Where? 19 Colenso Road, Seven Kings (her childhood home)

Why? Kathleen Lonsdale carried out groundbreaking research into the movement of atoms within crystals. In 1931 she determined the structure of hexamethylbenzene – the first aromatic compound to be characterised by x-ray diffraction – and so proved conclusively that the carbons in benzene are linked in a hexagonal shape and its structure is planar. She was also the first to use Fourier methods when she solved hexachlorobenzene in 1931.

Lonsdale’s subsequent work at the Royal Institution on the thermal motion of atoms within crystals earned her election to the Royal Society – one of the first two women to be honoured in this way.

In 1946 she became the first female professor at University College London. She believed passionately in encouraging and supporting women to have both a family and a professional scientific career.

Lonsdale also campaigned extensively for international peace. She was president of the British section of the Women’s International League for Peace and Freedom and was active in discussions surrounding the applications and dangers of nuclear physics.

10 Joseph Priestley (1733–1804)

Profession: scientist, philosopher, theologian

Where? 7-8 Ram Place, Hackney (was Minister to the Gravel Pit meeting here in 1793–1794)

Why?
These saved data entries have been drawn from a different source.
(** * CalAI: response parsing and per-date aggregation

    A shallow embedding of [src/app.py]: the fence stripping done on the
    model's reply, the stamping of the parsed reply, and the three handlers
    that read and write the in-memory [calorie_data] dictionary.

    Conventions.
    - A Python [str] is the list of its code points; [str "..."] writes an
      ASCII literal.
    - A Python [int] is a [Z]; a Python [float] is an IEEE 754 binary64 value,
      taken from [SpecFloat] with [prec = 53] and [emax = 1024], in the
      canonical form in which [json.loads] and [+] produce it.
    - A value decoded from JSON is a [value]; a [dict] keeps its items in
      insertion order, as CPython does.
    - [calorie_data] compares its keys with [==], which identifies [1],
      [1.0] and [True]; it is therefore a list of entries searched with
      [key_eq], not a map on syntactic equality.
    - A handler is a function of the store that returns its response and
      the store it leaves; a request body is taken after [request.json]
      decoded it.
    - Calls that leave the program ([json.loads], the generative model, the
      file system, the clock, [url_for], [secure_filename]) are fields of an
      environment record [env]. *)

From Stdlib Require Import ZArith Floats.SpecFloat Strings.String Strings.Ascii.
From stdpp Require Import base tactics option list numbers sorting.

Local Open Scope Z_scope.

(** ** Strings *)

Definition pystr := list N.

(** The literal [s], as a Python string. *)
Definition str (s : string) : pystr := N_of_ascii <$> list_ascii_of_string s.

(** [str.isspace] on one code point: the characters [str.strip()] removes. *)
Definition is_space (c : N) : bool :=
  ((9 <=? c) && (c <=? 13) || (28 <=? c) && (c <=? 32) || (c =? 133) || (c =? 160)
   || (c =? 5760) || (8192 <=? c) && (c <=? 8202) || (c =? 8232) || (c =? 8233)
   || (c =? 8239) || (c =? 8287) || (c =? 12288))%N.

Fixpoint lstrip (s : pystr) : pystr :=
  match s with
  | c :: s' => if is_space c then lstrip s' else s
  | [] => []
  end.

Definition rstrip (s : pystr) : pystr := reverse (lstrip (reverse s)).

(** [s.strip()] *)
Definition strip (s : pystr) : pystr := rstrip (lstrip s).

(** [s.startswith(p)] *)
Fixpoint startswith (s p : pystr) {struct p} : bool :=
  match p, s with
  | [], _ => true
  | a :: p', b :: s' => (a =? b)%N && startswith s' p'
  | _ :: _, [] => false
  end.

(** [s.endswith(p)] *)
Definition endswith (s p : pystr) : bool := startswith (reverse s) (reverse p).

(** [s[n:]] for [n >= 0] *)
Definition slice_from (n : nat) (s : pystr) : pystr := drop n s.

(** [s[:-n]] for [n > 0] *)
Definition slice_to_minus (n : nat) (s : pystr) : pystr := take (length s - n) s.

(** [a < b] on strings: lexicographic on code points. *)
Fixpoint str_ltb (a b : pystr) : bool :=
  match a, b with
  | _, [] => false
  | [], _ :: _ => true
  | x :: a', y :: b' => (x <? y)%N || (x =? y)%N && str_ltb a' b'
  end.

(** ** Numbers *)

Definition float := spec_float.

Inductive pynum :=
| PInt (z : Z)
| PFloat (f : float).

Definition float_add : float -> float -> float := SFadd 53 1024.

(** ** Values *)

#[local] Unset Elimination Schemes.
Inductive value :=
| VNone
| VBool (b : bool)
| VNum (n : pynum)
| VStr (s : pystr)
| VList (items : list value)
| VDict (fields : list (pystr * value)).
#[local] Set Elimination Schemes.

Definition dict := list (pystr * value).

Definition type_name (v : value) : pystr :=
  match v with
  | VNone => str "NoneType"
  | VBool _ => str "bool"
  | VNum (PInt _) => str "int"
  | VNum (PFloat _) => str "float"
  | VStr _ => str "str"
  | VList _ => str "list"
  | VDict _ => str "dict"
  end.

(** ** Exceptions *)

Inductive exn :=
| TypeError_unhashable (v : value)       (* hash(v) *)
| TypeError_operand (l r : value)        (* l += r *)
| TypeError_setitem (v : value)          (* v[key] = x *)
| TypeError_compare (l r : value)        (* l < r *)
| TypeError_path (v : value)             (* os.path.basename(v) *)
| AttributeError_get (v : value)         (* v.get *)
| OverflowError_float (z : Z)            (* float(z) *)
| LibraryError (msg : pystr).            (* raised inside a library call; str(e) = msg *)

(** [str(e)], in the wording of CPython 3.8 to 3.13. *)
Definition exn_str (e : exn) : pystr :=
  match e with
  | TypeError_unhashable v => str "unhashable type: '" ++ type_name v ++ str "'"
  | TypeError_operand l r =>
      str "unsupported operand type(s) for +=: '" ++ type_name l ++ str "' and '"
        ++ type_name r ++ str "'"
  | TypeError_setitem (VList _) => str "list indices must be integers or slices, not str"
  | TypeError_setitem v => str "'" ++ type_name v ++ str "' object does not support item assignment"
  | TypeError_compare l r =>
      str "'<' not supported between instances of '" ++ type_name l ++ str "' and '"
        ++ type_name r ++ str "'"
  | TypeError_path v =>
      str "expected str, bytes or os.PathLike object, not " ++ type_name v
  | AttributeError_get v => str "'" ++ type_name v ++ str "' object has no attribute 'get'"
  | OverflowError_float _ => str "int too large to convert to float"
  | LibraryError msg => msg
  end.

Inductive result (A : Type) :=
| Ok (a : A)
| Raise (e : exn).
Arguments Ok {A} a.
Arguments Raise {A} e.

Definition result_bind {A B} (f : A -> result B) (r : result A) : result B :=
  match r with
  | Ok a => f a
  | Raise e => Raise e
  end.

#[export] Instance result_ret : MRet result := @Ok.
#[export] Instance result_mbind : MBind result := @result_bind.
#[export] Instance result_fmap : FMap result :=
  fun A B f => result_bind (fun a => Ok (f a)).

(** ** Arithmetic and comparison *)

(** [float(z)]: round to nearest, ties to even; an [int] that rounds past the
    largest finite binary64 raises. *)
Definition float_of_int (z : Z) : result float :=
  match binary_normalize 53 1024 z 0 false with
  | S754_infinity _ => Raise (OverflowError_float z)
  | f => Ok f
  end.

(** [a + b] on numbers. *)
Definition py_add (a b : pynum) : result pynum :=
  match a, b with
  | PInt x, PInt y => Ok (PInt (x + y))
  | PInt x, PFloat g => f ← float_of_int x; Ok (PFloat (float_add f g))
  | PFloat f, PInt y => g ← float_of_int y; Ok (PFloat (float_add f g))
  | PFloat f, PFloat g => Ok (PFloat (float_add f g))
  end.

(** The number a value stands for in arithmetic: [bool] is a subclass of
    [int]. *)
Definition as_number (v : value) : option pynum :=
  match v with
  | VNum n => Some n
  | VBool b => Some (PInt (if b then 1 else 0))
  | _ => None
  end.

(** [t + v] where [t] is a running total (an [int] or a [float]). *)
Definition py_iadd (t : pynum) (v : value) : result pynum :=
  match as_number v with
  | Some n => py_add t n
  | None => Raise (TypeError_operand (VNum t) v)
  end.

(** The exact order between a float and an int, as CPython computes it
    ([None] when the float is a NaN). *)
Definition float_cmp_int (f : float) (z : Z) : option comparison :=
  match f with
  | S754_nan => None
  | S754_infinity s => Some (if s then Lt else Gt)
  | S754_zero _ => Some (0 ?= z)
  | S754_finite s m e =>
      let v := if s then Z.neg m else Z.pos m in
      Some (if 0 <=? e then v * 2 ^ e ?= z else v ?= z * 2 ^ (- e))
  end.

Definition num_compare (a b : pynum) : option comparison :=
  match a, b with
  | PInt x, PInt y => Some (x ?= y)
  | PInt x, PFloat g => CompOpp <$> float_cmp_int g x
  | PFloat f, PInt y => float_cmp_int f y
  | PFloat f, PFloat g => SFcompare f g
  end.
(** Closed forms of the four loops. *)
Lemma innerStep_loop rightMap headers entries st :
  let final := fold_left (innerStep rightMap headers) entries st in
  List.length (join_result final)
  = (List.length (join_result st)
     + List.length (filter (fun k => Map_has String.eqb rightMap k) (map fst entries)))%nat
  /\ join_dropped final
     = (join_dropped st
        + Z.of_nat (List.length
            (filter (fun k => negb (Map_has String.eqb rightMap k)) (map fst entries))))%Z.
Proof.
  revert st. induction entries as [|[key leftRow] rest IH]; intros st;
    cbn [fold_left List.length map filter fst].
  - cbv zeta. simpl. split; lia.
  - destruct (IH (innerStep rightMap headers st (key, leftRow))) as [IH1 IH2].
    cbv zeta in *. rewrite IH1, IH2. unfold innerStep, Map_has.
    destruct (Map_get String.eqb rightMap key); simpl;
      rewrite ?length_app; simpl; split; lia.
Qed.

Lemma leftStep_loop rightMap headers entries st :
  let final := fold_left (leftStep rightMap headers) entries st in
  List.length (join_result final)
  = (List.length (join_result st) + List.length entries)%nat
  /\ join_dropped final = join_dropped st
  /\ processedKeys final
     = fold_left (Set_add String.eqb) (map fst entries) (processedKeys st).
Proof.
  revert st. induction entries as [|[key leftRow] rest IH]; intros st; simpl.
  - auto.
  - specialize (IH (leftStep rightMap headers st (key, leftRow))).
    simpl in IH. destruct IH as (IH1 & IH2 & IH3).
    rewrite IH1, IH2, IH3. simpl. rewrite length_app. simpl. repeat split. lia.
Qed.





End JoinFacts.

(* ================================================================== *)
(** ** Duplicate handling *)

Lemma JsonToken_eqb_eq (a b : DataMerger.JsonToken) :
  DataMerger.JsonToken_eqb a b = true <-> a = b.
Proof.
  destruct a, b; simpl; split; intros H; try discriminate; try reflexivity.
  - apply String.eqb_eq in H. now subst.
  - injection H as ->. apply String.eqb_refl.
  - apply String.eqb_eq in H. now subst.
  - injection H as ->. apply String.eqb_refl.
  - apply Bool.eqb_prop in H. now subst.
  - injection H as ->. apply Bool.eqb_reflx.
Qed.

Lemma tokens_eqb_eq (xs ys : list DataMerger.JsonToken) :
  DataMerger.tokens_eqb xs ys = true <-> xs = ys.
Proof.
  revert ys. induction xs as [|x xs IH]; intros [|y ys]; simpl;
    try (split; [discriminate | discriminate]); [tauto|].
  rewrite andb_true_iff, JsonToken_eqb_eq, IH.
  split; [intros [-> ->]; reflexivity | intros [= -> ->]; auto].
Qed.

Lemma update_same {A} (xs : list A) (i : nat) (x : A) :
  nth_error xs i = Some x -> update xs i x = xs.
Proof.
  revert i. induction xs as [|y rest IH]; intros [|i]; simpl; try discriminate.
  - now intros [= ->].
  - intros H. f_equal. now apply IH.
Qed.

Lemma update_map {A C} (f : A -> C) (xs : list A) (i : nat) (x : A) :
  map f (update xs i x) = update (map f xs) i (f x).
Proof.
  revert i. induction xs as [|y rest IH]; intros [|i]; simpl; try reflexivity.
  f_equal. apply IH.
Qed.

Section DedupFacts.
Context {B : Builtins}.
Import DataMerger.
A physical scientist, clergyman and political theorist, Joseph Priestley is best known for his groundbreaking work in chemistry, particularly his discovery of oxygen in 1774. He called oxygen ‘dephlogisticated air’ based on the belief that ordinary air becomes saturated with phlogiston (a ‘principle of inflammability’) once it could no longer support combustion and life. He also identified nine other gases including carbon monoxide and nitrous oxide.

Priestley also carried out experiments with electricity. For example, he discovered that charcoal conducts electricity and noted the relationship between electricity and chemical change. His work in this area led him to be elected a member of the Royal Society in 1766.

Priestley was also a Unitarian minister and an advocate for religious tolerance and civil liberties.

11 William Ramsay (1852–1916)

Profession: Chemist

Where? 12 Arundel Gardens, Notting Hill (his family home for 15 years)

Why? William Ramsay has been described as ‘the greatest chemical discoverer of his time’. He is best known for his discovery of five new elements – the noble gases helium, neon, argon, krypton and xenon – adding a whole new group to the periodic table. He was awarded the 1904 Nobel prize in chemistry, the first British person to receive the award. In 1910, assisted by Robert Whytlaw-Gray, Ramsay measured the density of radon precisely enough to establish that its atomic weight differed from that of its parent element, radium, by the weight of one helium atom, a remarkable achievement given the tiny size of his sample.

At first, Ramsay’s research focused on alkaloids. He studied their physiological action and established their structural relationship to pyridine. In 1879 he turned to physical chemistry to study the volumes of elements at their boiling points. Alongside British chemist Sydney Young, Ramsay published more than 30 papers on the physical characteristics of liquids and vapours, and developed the skills he would need for his later work on the noble gases.